Role of protein synthesis in the protection conferred by ozone-oxidative-preconditioning in hepatic ischaemia/reperfusion.

The liver is damaged by sustained ischaemia during liver transplantation, and the reperfusion after ischaemia results in further functional impairment. Ozone oxidative preconditioning (OzoneOP) protected the liver against ischaemia/reperfusion (I/R) injury through different mechanisms. The aim of this study was to investigate the influence of the inhibition of protein synthesis on the protective actions conferred by OzoneOP in hepatic I/R. Rats were treated with cycloheximide (CHX) in order to promote protein synthesis inhibition after OzoneOP treatment.

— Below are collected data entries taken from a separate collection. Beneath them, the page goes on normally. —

(** The latency of a node beyond the visited ones is at least the smallest
    in the queue. *)
Lemma outside vs st k p c :
  search_inv g s vs st -> round_inv vs st -> k ∉ vs -> is_path g s k p c ->
  exists i, i ∈ pq_items (s_queue st) /\ dist i <= c.
Proof.
  intros Hinv [H1 H2 H3 H4 H5] Hk Hp.
  destruct (crossing vs k p s c (proj1 (v_source _ _ _ _ Hinv)) Hk Hp)
    as (p1 & c1 & u & v & w & Hp1 & Hu & Hv & Hw & Hle).
  destruct (H1 u v w Hu Hw) as (du & d & Hdu & Hd & Hle2).
  specialize (H4 u p1 c1 du Hu Hp1 Hdu). exists (MkItem v d). split; [by apply H2 | cbn; lia].
Qed.

Lemma pop_round vs st cur q :
  search_inv g s vs st -> round_inv vs st -> pq_pop (s_queue st) = Some (cur, q) -> key cur ∉ vs ->
  exact_inv (key cur) vs [] (visit (key cur) q st).
Proof.
  intros Hinv Hr Hpop Hnew. destruct (pq_pop_some _ _ _ (v_wf _ _ _ _ Hinv) Hpop) as (_ & Hit & Hmin).
  pose proof (outside vs st (key cur)) as Hout. pose proof Hr as [H1 H2 H3 H4 H5].
  constructor; cbn [visit s_dist s_queue]; auto.
  - intros v w Hv. by apply not_elem_of_nil in Hv.
  - intros v d Hv Hd. apply not_elem_of_cons in Hv as [Hne Hv]. specialize (H2 v d Hv Hd).
    rewrite Hit in H2. apply elem_of_cons in H2 as [<-|?]; done.
  - intros i d Hi Hk. apply not_elem_of_cons in Hk as [_ Hk]. apply H3; [rewrite Hit; by right | done].
  - intros u p c d [->|Hu]%elem_of_cons Hp Hd; [|by eapply H4].
    destruct (Hout p c Hinv Hr Hnew Hp) as (i & Hi & Hle). specialize (Hmin i Hi).
    assert (d <= dist cur); [|lia]. apply H3; [rewrite Hit; left | done | done].
Qed.

Lemma skip_round vs st cur q :
  search_inv g s vs st -> round_inv vs st -> pq_pop (s_queue st) = Some (cur, q) -> key cur ∈ vs ->
  round_inv vs {| s_dist := s_dist st; s_prev := s_prev st; s_visited := s_visited st;
                  s_hops := s_hops st; s_queue := q |}.
Proof.
  intros Hinv [H1 H2 H3 H4 H5] Hpop Hold.
  destruct (pq_pop_some _ _ _ (v_wf _ _ _ _ Hinv) Hpop) as (_ & Hit & _).
  constructor; cbn [s_dist s_queue]; auto.
  - intros v d Hv Hd. specialize (H2 v d Hv Hd). rewrite Hit in H2.
    apply elem_of_cons in H2 as [<-|?]; done.
  - intros i d Hi. apply H3. rewrite Hit. by right.
Qed.

(** The exact answer: a path of least latency, or none when there is none. *)
Definition exact (target : string) (o : outcome) : Prop :=
  match o with
  | OutOfFuel => True
  | Found p => exists c, is_path g s target p c /\ forall p' c', is_path g s target p' c' -> c <= c'
  | NoPath => forall p c, ~ is_path g s target p c
  end.

Lemma run_exact target fuel : forall vs st,
  search_inv g s vs st -> round_inv vs st -> target ∉ vs -> exact target (run fuel g target st).
Proof.
  induction fuel as [|fuel IH]; intros vs st Hinv Hr Ht; [done|]. cbn [run].
  destruct (pq_pop (s_queue st)) as [[cur q]|] eqn:Epop.
  2:{ intros p c Hp. destruct (outside vs st target p c Hinv Hr Ht Hp) as (i & Hi & _).
      rewrite (pq_pop_none _ Epop) in Hi. by apply not_elem_of_nil in Hi. }
  case_bool_decide as Hv.
  { rewrite (v_set _ _ _ _ Hinv) in Hv. apply (IH vs); [by eapply skip_inv | by eapply skip_round | done]. }
  rewrite (v_set _ _ _ _ Hinv) in Hv. pose proof (visit_inv _ _ _ _ _ _ Hinv Epop Hv) as Hinv1.
  pose proof (pop_round _ _ _ _ Hinv Hr Epop Hv) as He.
  destruct (String.eqb_spec (key cur) target) as [<-|Hne].
  - destruct (reconstruct_found _ _ _ _ _ Hinv1) as (p & -> & c & Hp & Hd & _).
    exists c. split; [done|]. intros p' c' Hp'. apply (e_best _ _ _ _ He (key cur) p' c' c); [left | done | done].
  - apply (IH (key cur :: vs)).
    + by apply relax_all_inv, iter_edges.
    + eapply close_round, relax_all_exact; [done | done | by apply iter_edges].
    + apply not_elem_of_cons. split; [congruence | done].
Qed.

Lemma start_exact q : pq_items q = [] -> exact_inv s [] [] (visit s q (start s)).
Proof.
  intros Hq. constructor; cbn [visit start s_dist s_queue].
  - intros u v w Hu. by apply not_elem_of_nil in Hu.
  - intros v w Hv. by apply not_elem_of_nil in Hv.
  - intros v d Hv Hd. apply lookup_singleton_Some in Hd as [<- _]. destruct Hv. left.
  - intros i d Hi. rewrite Hq in Hi. by apply not_elem_of_nil in Hi.
  - intros u p c d ->%list_elem_of_singleton (_ & _ & Hc) Hd. rewrite lookup_singleton_eq in Hd.
    injection Hd as <-. by eapply cost_nonneg.
  - intros v [d [<- _]%lookup_singleton_Some]. apply Hsmall.
Qed.
End Exact.

Lemma query_sound g source target :
  (forall u m, iter u m ≡ₚ map_to_list m) -> 0 <= bound ->
  match query g source target with
  | OutOfFuel => False
  | Found p => NoDup p /\ len p <= bound + 1 /\ exists c, is_path g source target p c
  | NoPath => True
  end.
Proof.
  intros Hiter Hb. unfold query, adjacencyLocked. destruct (String.eqb source ""); [done|].
  destruct (String.eqb target ""); [done|].
  destruct (String.eqb_spec source target) as [|Hne]; [done|]. cbn [orb].
  replace (edges g + 2)%nat with (S (edges g + 1)) by lia.
  destruct (run_start g source Hiter (edges g + 1) target Hne) as (st & -> & Hinv & Hf & _).
  apply (run_sound g source Hiter Hb target _ [source]); [done|]. lia.
Qed.
Lemma subnet4_wf ip n : length ip = 4%nat -> 0 <= n <= 32 -> net_wf (subnet4 ip n) (32 - n) 32.
Proof.
  intros Hip Hn. pose proof (CIDRMask4_length n) as Hm. constructor; try done; try lia.
  - cbn [subnet4 net_IP]. rewrite and_bytes_length; lia.
  - cbn [subnet4 net_Mask]. f_equal. lia.
  - rewrite be_Z_subnet4 by done. by rewrite Z.mod_mul by (pose proof (Z.pow_pos_nonneg 2 (32 - n)); lia).
Qed.

(** Membership of a parsed subnet: the bits of the prefix are equal. *)
Lemma Contains_subnet4 ip n ip' :
  length ip = 4%nat -> length ip' = 4%nat -> 0 <= n <= 32 ->
  Contains (subnet4 ip n) ip' = bool_decide (be_Z ip' / 2 ^ (32 - n) = be_Z ip / 2 ^ (32 - n)).
Proof.
  intros Hip Hip' Hn. rewrite (Contains_spec _ (32 - n) 32) by (by apply subnet4_wf || lia).
  rewrite be_Z_subnet4, Z.div_mul by (done || (pose proof (Z.pow_pos_nonneg 2 (32 - n)); lia)). done.
Qed.

(** ** Subnets written and read again *)

Lemma subnet4_mask_text n : 0 <= n <= 32 ->
  find (fun k => bool_decide (CIDRMask n 32 = CIDRMask (Z.of_nat k) (8 * len (CIDRMask n 32))))
    (seq 0 (S (8 * length (CIDRMask n 32)))) = Some (Z.to_nat n).
Proof.
  intros Hn. assert (n ∈ seqZ 0 33) as Hin by (apply elem_of_seqZ; lia). clear Hn. revert n Hin.
  apply Forall_forall. repeat (apply Forall_cons_2; [vm_compute; reflexivity|]). apply Forall_nil_2.
Qed.

Lemma subnet4_idemp ip n : length ip = 4%nat -> subnet4 (net_IP (subnet4 ip n)) n = subnet4 ip n.
Proof.
  intros Hip. pose proof (CIDRMask4_length n). unfold subnet4. cbn [net_IP]. f_equal. apply be_Z_inj.
  - rewrite !and_bytes_length; rewrite ?and_bytes_length; lia.
  - rewrite !be_Z_and_bytes by (rewrite ?and_bytes_length; lia). rewrite <-Z.land_assoc. by rewrite Z.land_diag.
Qed.

Lemma subnet4_IP_length ip n : length ip = 4%nat -> length (net_IP (subnet4 ip n)) = 4%nat.
Proof. intros Hip. cbn [subnet4 net_IP]. rewrite and_bytes_length; [done|]. by rewrite CIDRMask4_length. Qed.

Lemma subnet4_To4 ip n : length ip = 4%nat -> To4 (net_IP (subnet4 ip n)) = Some (net_IP (subnet4 ip n)).
Proof. intros Hip. unfold To4. by rewrite (subnet4_IP_length ip n Hip). Qed.

Lemma subnet4_networkNumber ip n : length ip = 4%nat ->
  networkNumberAndMask (subnet4 ip n) = Some (net_IP (subnet4 ip n), CIDRMask n 32).
Proof.
  intros Hip. unfold networkNumberAndMask. rewrite subnet4_To4 by done.
  change (default (net_IP (subnet4 ip n)) (Some (net_IP (subnet4 ip n)))) with (net_IP (subnet4 ip n)).
  change (net_Mask (subnet4 ip n)) with (CIDRMask n 32).
  by rewrite (subnet4_IP_length ip n Hip), CIDRMask4_length.
Qed.

Lemma IPNet_String_subnet4 ip n :
  length ip = 4%nat -> 0 <= n <= 32 ->
  IPNet_String (subnet4 ip n) = cidr_text (net_IP (subnet4 ip n)) n.
Proof.
  intros Hip Hn. unfold IPNet_String. rewrite subnet4_networkNumber by done.
  rewrite subnet4_mask_text by done. unfold cidr_text, ip_String.
  rewrite subnet4_To4, (subnet4_IP_length ip n Hip) by done. by rewrite Z2Nat.id by lia.
Qed.

(** The text of a parsed subnet parses to the subnet. *)
Lemma ParseCIDR_IPNet_String ip n :
  length ip = 4%nat -> 0 <= n <= 32 ->
  snd <$> ParseCIDR (IPNet_String (subnet4 ip n)) = Some (subnet4 ip n).
Proof.
  intros Hip Hn. rewrite IPNet_String_subnet4 by done.
  rewrite ParseCIDR_text by (done || by apply subnet4_IP_length).
  by apply (f_equal Some), subnet4_idemp.
Qed.

(** A single address is the subnet of its whole length. *)
Lemma subnet4_full ip : length ip = 4%nat -> subnet4 ip 32 = MkIPNet ip (CIDRMask 32 32).
Proof.
  intros Hip. unfold subnet4. f_equal. apply be_Z_inj; [apply and_bytes_length; by rewrite CIDRMask4_length|].
  pose proof (be_Z_subnet4 ip 32 Hip ltac:(lia)) as H. cbn [subnet4 net_IP] in H. rewrite H.
  change (32 - 32) with 0. rewrite Z.pow_0_r, Z.div_1_r. lia.
Qed.

Lemma cidr_text_not_wildcard ip n :
  length ip = 4%nat -> 0 <= n <= 32 -> cidr_text ip n <> "" /\ cidr_text ip n <> "*".
Proof.
  intros Hip Hn. split; intros E; pose proof (ParseCIDR_text ip n Hip Hn) as H; by rewrite E in H.
Qed.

Plasma transaminases, malondialdehyde and 4-hydroxyalkenals and morphological characteristics were measured as an index of hepatocellular damage; Cu/Zn-superoxide dismutase (SOD), Mn-SOD, catalase, total hydroperoxides and glutathione levels as markers of endogenous antioxidant system. OzoneOP increased Mn-SOD isoform and ameliorated mitochondrial damage. CHX abrogated the protection conferred by OzonoOP and decreased Mn-SOD activity. Cellular redox balance disappeared when CHX was introduced. Protein synthesis is involved in the protective mechanisms mediated by OzoneOP. Ozone treatment preserved mitochondrial functions and cellular redox balance.